2.7 Limites des connaissances actuelles

La revue de littérature, présentée dans ce chapitre met en évidence le fait que les cadres ne sont pas à l’abri des problèmes de santé mentale, contrairement à l’image idéale, voire parfaite, associée à cette population. Dans ce contexte, cette revue de littérature a permis d’éclairer les limites des études actuelles sur la santé mentale au travail. D’abord, il est clair que peu d’études se sont intéressées à la santé mentale des cadres comparativement à celle du personnel non-cadre (Björklund et al., 2013; Byrne et al., 2014; Gadinger et al., 2010; Hentrich, Zimber, Sosnowsky-Waschek, Gregersen, et al., 2016; Mohr et Wolfram, 2010; Rodham et Bell, 2002), que ce soit la détresse psychologique, la dépression, l’épuisement professionnel et la consommation d’alcool ou des médicaments psychotropes. Néanmoins, il semble y avoir plus d’intérêt pour le rôle modérateur que ces cadres jouent dans le maintien et la promotion de la santé mentale de leurs collaborateurs et de ses conséquences, notamment la question de la supervision abusive (Byrne et al., 2014; Tepper et al., 2006). Par conséquent, il y a eu peu d’études qui ont étudié la santé mentale des cadres. De surcroît, la majorité des auteurs qui se sont intéressés aux cadres et à leur travail, notamment dans la littérature managériale, font référence à un malaise identitaire ou à une perte d’identité au travail (Cousin, 2004, 2008; Monneuse, 2014; Rouleau, 1999; St-Onge et Provost, 2014).
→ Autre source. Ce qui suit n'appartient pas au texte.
Lemma insert_sorted_ascending (x : str) (l : list str) :
  ascending l -> ascending (insert_sorted x l).
Proof.
  unfold ascending. induction 1 as [|y l Hl IH Hy]; cbn.
  - constructor; [constructor | constructor].
  - destruct (str_leb x y) eqn:Hxy.
    + constructor; [by constructor|]. constructor; [done|].
      eapply Forall_impl; [exact Hy|]. intros z Hz. by eapply str_leb_trans.
    + constructor; [done|]. rewrite insert_sorted_perm.
      constructor; [by apply str_leb_total | done].
Qed.

Lemma sorted_ascending (l : list str) : ascending (sorted l).
Proof.
  induction l as [|x l IH]; cbn; [constructor|].
  by apply insert_sorted_ascending.
Qed.

Lemma filter_ascending (f : str -> bool) (l : list str) :
  ascending l -> ascending (List.filter f l).
Proof.
  unfold ascending. induction 1 as [|y l Hl IH Hy]; cbn; [constructor|].
  destruct (f y); [|done]. constructor; [done|].
  apply Forall_forall. intros z Hz.
  apply list_elem_of_In, filter_In in Hz as [Hz _].
  rewrite Forall_forall in Hy. by apply Hy, list_elem_of_In.
Qed.

Lemma children_rmtree (d d' : str) (l : list (str * node)) :
  d' <> d -> children d' (rmtree d l) = children d' l.
Proof.
  intros Hne. induction l as [|[n nd] l IH]; [done|].
  cbn [rmtree List.filter children fst]. fold (rmtree d l).
  unfold str_eqb at 1. case_bool_decide as Hn; cbn [negb].
  - subst n. unfold str_eqb. rewrite bool_decide_eq_false_2 by done. apply IH.
  - cbn [children]. by rewrite IH.
Qed.

(** The loop prints one line for each directory it deletes, in the order
    it is given them. *)
Lemma remove_loop_stdout (dirs : list str) (s : State) :
  NoDup dirs ->
  stdout (remove_loop dirs s) =
    stdout s ++
    map (fun d => py "remove: " ++ d)
      (List.filter (fun d => skip_it (children d (modules_dir (world s)))) dirs).
Proof.
  intros Hnodup. revert s.
  induction Hnodup as [|d rest Hfresh _ IH]; intros s.
  - cbn. by rewrite app_nil_r.
  - cbn [remove_loop List.filter].
    destruct (skip_it (children d (modules_dir (world s)))) eqn:Hskip.
    + rewrite IH. cbn [stdout world modules_dir map].
      rewrite <- app_assoc. cbn [app]. do 3 f_equal.
      apply filter_ext_in. intros d' Hin.
      rewrite children_rmtree; [done|].
      intros ->. by apply list_elem_of_In in Hin.
    + apply IH.
Qed.

(** X17. The pruning step prints [remove: name] once for each directory
    it deletes and nothing else, the names in ascending order of Python's
    string comparison, whatever the order in which the system lists the
    directories. *)
Theorem remove_prints_sorted (s : State) :
  NoDup (map fst (modules_dir (world s))) ->
  exists removed : list str,
    stdout (fst (remove s)) =
      stdout s ++ map (fun d => py "remove: " ++ d) removed /\
    ascending removed /\
    NoDup removed /\
    (forall d, d ∈ removed <->
       exists nd, (d, nd) ∈ modules_dir (world s) /\ doomed (d, nd) = true).
Proof.
  intros Hnodup.
  set (l := modules_dir (world s)) in *.
  set (cands := map fst (glob_dirs not_hidden l)).
  assert (NoDup cands) as Hcands.
  { unfold cands, glob_dirs, glob. by do 2 apply filter_names_nodup. }
  assert (NoDup (sorted cands)) as Hsorted by by rewrite sorted_perm.
  exists (List.filter (fun d => skip_it (children d l)) (sorted cands)).
  split; [|split; [|split]].
  - unfold remove. cbn [fst]. by rewrite remove_loop_stdout.
  - apply filter_ascending, sorted_ascending.
  - by apply NoDup_ListNoDup, List.NoDup_filter, NoDup_ListNoDup.
  - intros d. rewrite list_elem_of_In, filter_In, <- list_elem_of_In.
    rewrite sorted_perm. unfold cands. rewrite list_elem_of_fmap. split.
    + intros [([n nd] & -> & Hin) Hskip]. cbn [fst] in *.
      unfold glob_dirs, glob in Hin.
      apply list_elem_of_In, filter_In in Hin as [Hin Hdir].
      apply filter_In in Hin as [Hin Hmatch]. apply list_elem_of_In in Hin.
      exists nd. split; [done|].
      rewrite (children_unique l n nd Hnodup Hin) in Hskip.
      unfold doomed. cbn [fst snd] in *. by rewrite Hmatch, Hdir, Hskip.
    + intros (nd & Hin & Hdoomed). unfold doomed in Hdoomed.
      cbn [fst snd] in Hdoomed.
      apply andb_true_iff in Hdoomed as [Hdoomed Hskip].
      apply andb_true_iff in Hdoomed as [Hmatch Hdir].
      split.
      * exists (d, nd). split; [done|].
        unfold glob_dirs, glob. apply list_elem_of_In, filter_In.
        split; [|done]. apply filter_In.
        split; [by apply list_elem_of_In | done].
      * by rewrite (children_unique l d nd Hnodup Hin).
Qed.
Toutefois, aucune étude empirique n’a, à notre connaissance, été effectuée pour analyser le lien entre l’identité de ces derniers et leurs problèmes de santé mentale au travail. Ce constat ne se limite pas uniquement à la population des cadres. En fait, d’une manière générale, ce lien a été peu étudié dans la littérature sur la santé mentale au travail.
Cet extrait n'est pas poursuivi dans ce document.